Member of the Wisconsin Senate from the 9th district
- In office January 1, 1923 – October 25, 1924
- Preceded by: David V. Jennings
- Succeeded by: Irving P. Mehigan

Member of the Wisconsin State Assembly from the Milwaukee 1st district
- In office January 1, 1917 – January 1, 1923
- Preceded by: Jacob J. Killa
- Succeeded by: Thomas H. Conway

Personal details
- Born: April 15, 1888 Liberty, Manitowoc County, Wisconsin, U.S.
- Died: October 25, 1924 (aged 36) Milwaukee, Wisconsin, U.S.
- Party: Republican
- Relatives: Thomas J. Mahon (brother)
- Occupation: Politician

= Ben H. Mahon =

American politician

Ben H. Mahon (April 15, 1888 – October 25, 1924) was a member of the Wisconsin State Assembly from 1916 to 1922 and the Wisconsin State Senate from the 1922 to his death in 1924.

==Early life==
Ben H. Mahon was born on April 15, 1888, in Liberty, Manitowoc County, Wisconsin. He attended public schools in Milwaukee and the Milwaukee Medical College.

==Career==
Mahon worked at circulation departments in Milwaukee newspapers. He also worked in the insurance and real estate business in Milwaukee. In 1913, he worked as a deputy state treasury agent.

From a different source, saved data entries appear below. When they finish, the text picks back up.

(** * PyLambdAPI: event normalisation, routing and middleware dispatch

    A shallow embedding of [PyLambdAPI/lambda_flask.py]: the classes
    [Response], [MethodHandler], [Route], [RequestInfo], [utills] and
    [LambdaFlask], followed by the properties of the dispatch pipeline.

    - Python values are a small universe of JSON-like data, [bytes] and
      [Response] instances; a function that can raise returns a [result].
    - Handlers and middleware are arbitrary functions that may change a
      world state and may raise; every call of one is recorded in a trace.
    - [Route] objects live in a heap and the route table holds their
      addresses, so that registration through a returned Route is seen by
      every holder of it.
    - [json.dumps], [json.loads] and [base64.b64decode] are parameters of the
      development; a reference implementation runs the examples. *)

From Stdlib Require Import List String Ascii ZArith Bool Lia.
From Stdlib.Strings Require Import Byte.
From Stdlib Require Import DecimalString.
Import ListNotations.
Open Scope string_scope.

(** ** Python values

    The values that flow through the pipeline: JSON-like data (the host
    delivers decoded JSON events, so every mapping is keyed by strings;
    numbers are integers, floats are outside the model), [bytes] for decoded
    base64 bodies, and instances of [Response].  A [VDict] holds its items
    in insertion order, with distinct keys. *)

#[warnings="-register-all"]
Inductive pyval : Type :=
| VNone
| VBool (b : bool)
| VInt (z : Z)
| VStr (s : string)
| VBytes (bs : list byte)
| VList (l : list pyval)
| VDict (d : list (string * pyval))
| VResponse (r : ResponseObj)
with ResponseObj : Type :=
| MkResponse (statusCode body body_encoded headers isApiGatewayEvent : pyval).

Definition dict := list (string * pyval).

(** ** Exceptions and results

    [exn_is_Exception] tells whether the exception's class derives from
    [Exception] (as opposed to [BaseException] only: [SystemExit],
    [KeyboardInterrupt], [GeneratorExit]); [exn_str] is [str(e)]. *)

Record exn : Type := MkExn {
  exn_class : string;
  exn_str : string;
  exn_is_Exception : bool
}.

Inductive result (A : Type) : Type :=
| Return (a : A)
| Raise (e : exn).
Arguments Return {A} a.
Arguments Raise {A} e.

Definition rbind {A B} (r : result A) (k : A -> result B) : result B :=
  match r with
  | Return a => k a
  | Raise e => Raise e
  end.

Declare Scope py_scope.
Delimit Scope py_scope with py.
Notation "'let*' x ':=' e 'in' k" := (rbind e (fun x => k))
  (at level 10, x name, e at level 100, k at level 200) : py_scope.
Open Scope py_scope.

Module Py.

Definition TypeError (msg : string) : exn := MkExn "TypeError" msg true.
Definition KeyError (msg : string) : exn := MkExn "KeyError" msg true.
Definition AttributeError (msg : string) : exn := MkExn "AttributeError" msg true.
Definition ValueError (msg : string) : exn := MkExn "ValueError" msg true.
(** How many sockets opened, how many closed, and how many
    reconnection timers fired. *)
Definition opens (events : list Event) : nat :=
  length (List.filter isOpen events).
Definition closes (events : list Event) : nat :=
  length (List.filter isClose events).
Definition timerFirings (events : list Event) : nat :=
  length (List.filter isTimer events).

(** The delay lies between one and thirty seconds. *)
Definition inRange (delay : Z) : Prop := 1000 <= delay <= 30000.

(** The server refuses every connection.  The socket of the mount
    effect (0) closes and its timer (0) fires after 1000 ms; the
    callback makes socket 1 and the render that follows closes it and
    makes socket 2.  Socket 1 reports its close and sets timer 1,
    socket 2 is refused and sets timer 2.  Timer 1 is due first; its
    callback makes socket 3, the render clears timer 2, closes socket
    3 and makes socket 4; both close. *)
Definition refused : list Event :=
  [SocketCloses 0; TimerFires 0; SocketCloses 1; SocketCloses 2;
   TimerFires 1; SocketCloses 3; SocketCloses 4].

(** The first connection is refused and the server is back when the
    hook connects again: socket 0 closes, timer 0 fires, socket 1
    (made by the timer's callback and closed by the render) reports
    its close, and socket 2 opens. *)
Definition reopened : list Event :=
  [SocketCloses 0; TimerFires 0; SocketCloses 1; SocketOpens 2].

End PushChannelTraces.

(** ** The kinds of message that have a callback *)

Module MessageKinds.
Import Messages.

(** The [type] a callback is registered for. *)
Definition kindName (c : Callback) : string :=
  match c with
  | OnSensorReading => "sensor_reading"
  | OnAlert => "alert"
  | OnLifecycleUpdate => "lifecycle_update"
  end.

(** The callback of that kind among the hook's options. *)
Definition registered {number : Type} (options : @UseWebSocketOptions number)
    (c : Callback) : option (@Handler number) :=
  match c with
  | OnSensorReading => onSensorReading options
  | OnAlert => onAlert options
  | OnLifecycleUpdate => onLifecycleUpdate options
  end.

End MessageKinds.

(** ** WebSocket endpoints ([lib/apiEndpoints]) *)

Module Endpoints.

(** [s] without the prefix [p], when it starts with it. *)
Fixpoint stripPrefix (p s : string) : option string :=
  match p, s with
  | EmptyString, _ => Some s
  | String a p', String b s' => if Ascii.eqb a b then stripPrefix p' s' else None
  | String _ _, EmptyString => None
  end.

(** [base.replace(/^https?:\/\//, '')]: the pattern is anchored at the
    start, so at most the leading scheme goes. *)
Definition stripScheme (base : string) : string :=
  match stripPrefix "https://" base with
  | Some rest => rest
  | None =>
      match stripPrefix "http://" base with
      | Some rest => rest
      | None => base
      end
  end.

(** [DJANGO_API_BASE]: the first of the two environment variables that
    is set and not empty, else the local backend. *)
Definition DJANGO_API_BASE (VITE_API_URL VITE_DJANGO_API_URL : option string) : string :=
  let truthy (v : option string) :=
    match v with
    | Some text => negb (String.eqb text "")
    | None => false
    end in
  if truthy VITE_API_URL then default ""%string VITE_API_URL
  else if truthy VITE_DJANGO_API_URL then default ""%string VITE_DJANGO_API_URL
  else "http://localhost:8000"%string.
(** * BaseBuilder: an immutable builder of tcomb types and form options

    A shallow embedding of [src/BaseBuilder.js].  A builder wraps an
    Immutable.js map ([this._state]); every method returns a fresh builder
    around an updated map, and [getType] / [getOptions] realize the
    accumulated description on demand. *)

From Stdlib Require Import List String Bool Arith Lia ZArith.
Import ListNotations.
Open Scope string_scope.
Open Scope list_scope.

Set Warnings "-register-all".

(** ** JavaScript values *)

(** The values that travel through the options blob.  Plain objects and
    arrays are identified with the Immutable maps and lists that
    [Immutable.fromJS] turns them into (and [toJS] turns back), so both
    conversions are the identity on [jsval].  Functions, classes and class
    instances are left untouched by [fromJS]: they are opaque references.
    The list under [VObj] gives each key once.  Its order stands for the
    order in which the keys are enumerated, which the statements below do
    not rely on: JavaScript lists integer-like keys first, and Immutable
    iterates a map of more than eight entries by hash. *)
Inductive jsval : Type :=
| VUndefined
| VNull
| VBool (b : bool)
| VNum (n : Z)
| VStr (s : string)
| VRef (id : nat)
| VObj (kvs : list (string * jsval))
| VArr (xs : list jsval).
(** * Sportbase: the Instat event extractor and its query layer

    A shallow embedding of [instat_parser.py] (class [InstatEventParser]) and of
    the player-name decomposition that [streamlit_app.py] and
    [player_report.py] perform on the [code] column, followed by the
    properties of the specification that concern them.

    Conventions of the embedding.
    - A Python [str] is a [string]; every character stands for one code
      point in the range 0..255.
    - A Python [float] is an IEEE-754 binary64 number, that is a primitive
      [float]; a Python [int] is a [Z].
    - A Python [dict] is a [gmap], a [set] a [gset]; [None] is the [None] of
      [option].
    - A Python exception is the [Raise] of the [result] monad. *)

From Stdlib Require Import ZArith Floats Ascii.
From stdpp Require Import base option list strings gmap sorting.

Local Open Scope string_scope.
Set Warnings "-register-all,-clear-no-such-hyp".

(** ** Exceptions *)

Inductive exn : Type :=
  | ValueError
  | TypeError
  | KeyError
  | IndexError.

Inductive result (A : Type) : Type :=
  | Return (a : A)
  | Raise (e : exn).

Arguments Return {A} a.
Arguments Raise {A} e.

#[global] Instance result_ret : MRet result := fun _ a => Return a.
#[global] Instance result_bind : MBind result := fun _ _ f m =>
  match m with
  | Return a => f a
  | Raise e => Raise e
  end.

Definition raises {A} (m : result A) : Prop := ∃ e, m = Raise e.
Definition returns {A} (m : result A) : Prop := ∃ a, m = Return a.

(** ** Python built-ins on strings and sequences *)

(** [seq[i]] for a non-negative literal index. *)
Definition py_index {A} (l : list A) (i : nat) : result A :=
  match l !! i with
  | Some x => Return x
  | None => Raise IndexError
  end.

(** [str.isspace] on one character, for the code points below 256. *)
Definition py_isspace (c : ascii) : bool :=
  let n := nat_of_ascii c in
  (((9 <=? n) && (n <=? 13)) || ((28 <=? n) && (n <=? 32))
   || (n =? 133) || (n =? 160))%nat.

(** The whitespace that [int] and [float] skip around a number: code points
    below 127 count when C's [isspace] holds, the others when
    [str.isspace] does.  The separators 28..31 are not skipped. *)
Definition num_isspace (c : ascii) : bool :=
  let n := nat_of_ascii c in
  (((9 <=? n) && (n <=? 13)) || (n =? 32) || (n =? 133) || (n =? 160))%nat.

Fixpoint lstrip_with (space : ascii → bool) (s : string) : string :=
  match s with
  | String c s' => if space c then lstrip_with space s' else s
  | EmptyString => EmptyString
  end.

Definition strip_with (space : ascii → bool) (s : string) : string :=
  String.rev (lstrip_with space (String.rev (lstrip_with space s))).

(** [s.strip()] *)
Definition str_strip (s : string) : string := strip_with py_isspace s.

(** [s.find(sub)]: the lowest index at which [sub] occurs in [s]. *)
Fixpoint str_find (s sub : string) : option nat :=
  if String.prefix sub s then Some 0
  else match s with
       | String _ s' => S <$> str_find s' sub
       | EmptyString => None
       end.

(** [sub in s] *)
Definition str_contains (sub s : string) : bool := bool_decide (is_Some (str_find s sub)).

Fixpoint str_take (n : nat) (s : string) : string :=
  match n, s with
  | S n', String c s' => String c (str_take n' s')
  | _, _ => EmptyString
  end.

Fixpoint str_drop (n : nat) (s : string) : string :=
  match n, s with
  | S n', String _ s' => str_drop n' s'
  | _, _ => s
  end.

(** The loop of [s.split(sep, maxsplit)] for a non-empty [sep]: cut at the
    leftmost occurrence while the budget of cuts lasts.  [fuel] bounds the
    number of cuts; [S (String.length s)] is more than any string needs. *)
Fixpoint split_loop (fuel : nat) (maxsplit : option nat) (sep s : string) : list string :=
  match fuel with
  | O => [s]
  | S fuel' =>
      match maxsplit with
      | Some O => [s]
      | _ =>
          match str_find s sep with
          | None => [s]
          | Some i =>
              str_take i s
              :: split_loop fuel' (pred <$> maxsplit) sep
                   (str_drop (i + String.length sep) s)
          end
      end
  end.

(** [s.split(sep)] ([maxsplit = None]) and [s.split(sep, n)]
    ([maxsplit = Some n]); an empty separator is a [ValueError]. *)
Definition str_split (s sep : string) (maxsplit : option nat) : result (list string) :=
  match sep with
  | EmptyString => Raise ValueError
  | _ => Return (split_loop (S (String.length s)) maxsplit sep s)
  end.

(** Truth value of a string: non-empty. *)
Definition str_truthy (s : string) : bool :=
  match s with
  | EmptyString => false
  | _ => true
  end.

(** ** Numeric conversions: [int(text)] and [float(text)] *)

(** Both follow the grammar of the language reference; a digit is one of
    0..9, the only decimal digits among the code points below 256. *)

Definition digit_val (c : ascii) : option Z :=
  let n := Z.of_nat (nat_of_ascii c) in
  if ((48 <=? n) && (n <=? 57))%Z then Some (n - 48)%Z else None.

Definition is_digit (c : ascii) : bool := bool_decide (is_Some (digit_val c)).

(** The rest of a [digitpart] once a digit has been read: digits, each
    optionally preceded by one underscore. *)
Fixpoint scan_more (s : string) : list Z * string :=
  match s with
  | String c s' =>
      match digit_val c with
      | Some d => let '(ds, r) := scan_more s' in (d :: ds, r)
      | None =>
          if Ascii.eqb c "_" then
            match s' with
            | String c' _ => if is_digit c' then scan_more s' else ([], s)
            | EmptyString => ([], s)
            end
          else ([], s)
      end
  | EmptyString => ([], s)
  end.

(** [digitpart ::= digit (["_"] digit)*]: the digits of the longest such
    prefix and what follows it; no digits when [s] starts with none. *)
Definition scan_digitpart (s : string) : list Z * string :=
  match s with
  | String c _ => if is_digit c then scan_more s else ([], s)
  | EmptyString => ([], s)
  end.

Definition digits_value (ds : list Z) : Z :=
  fold_left (fun acc d => 10 * acc + d)%Z ds 0%Z.

Definition scan_sign (s : string) : bool * string :=
  match s with
  | String c s' =>
      if Ascii.eqb c "-" then (true, s')
      else if Ascii.eqb c "+" then (false, s')
      else (false, s)
  | EmptyString => (false, s)
  end.

(** The interpreter's default limit on the digits of a string that [int]
    converts ([sys.get_int_max_str_digits()]). *)
Definition int_max_str_digits : nat := 4300.

(** [int(s)] for a string: surrounding whitespace, a sign, decimal digits. *)
Definition str_to_int (s : string) : result Z :=
  let '(neg, r) := scan_sign (strip_with num_isspace s) in
  match scan_digitpart r with
  | (d :: ds, EmptyString) =>
      if (int_max_str_digits <? length (d :: ds))%nat then Raise ValueError
      else
        let v := digits_value (d :: ds) in
        Return (if neg then (- v)%Z else v)
  | _ => Raise ValueError
  end.

(** [int(elem.text)]: the text of an element may be [None]. *)
Definition py_int (text : option string) : result Z :=
  match text with
  | Some s => str_to_int s
  | None => Raise TypeError
  end.

Definition ascii_lower (c : ascii) : ascii :=
  let n := nat_of_ascii c in
  if ((65 <=? n) && (n <=? 90))%nat then ascii_of_nat (n + 32) else c.

Fixpoint str_lower (s : string) : string :=
  match s with
  | String c s' => String (ascii_lower c) (str_lower s')
  | EmptyString => EmptyString
  end.

(** The binary64 number nearest to [±m * 10^e10] (ties to even, overflow to
    infinity), as the correctly rounded quotient of two integers. *)
Definition decimal_to_float (neg : bool) (m e10 : Z) : float :=
  if (m =? 0)%Z then SF2Prim (S754_zero neg)
  else
    let num := (m * 10 ^ Z.max e10 0)%Z in
    let den := (10 ^ Z.max (- e10) 0)%Z in
    SF2Prim (SFdiv prec emax
               (S754_finite neg (Z.to_pos num) 0)
               (S754_finite false (Z.to_pos den) 0)).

Mahon was elected to the Wisconsin State Assembly in 1916 and re-elected in 1920. He represented the 1st District. In 1922, he was elected to the Wisconsin State Senate and remained a member until his death. He was a Republican.

==Personal life==
Mahon's brother, Thomas J. Mahon, was also a member of the Assembly.

==Death==
Mahon died on October 25, 1924, at his home in Milwaukee from tuberculosis. On January 22, 1925, the Senate passed a resolution for a memorial in Mahon's name.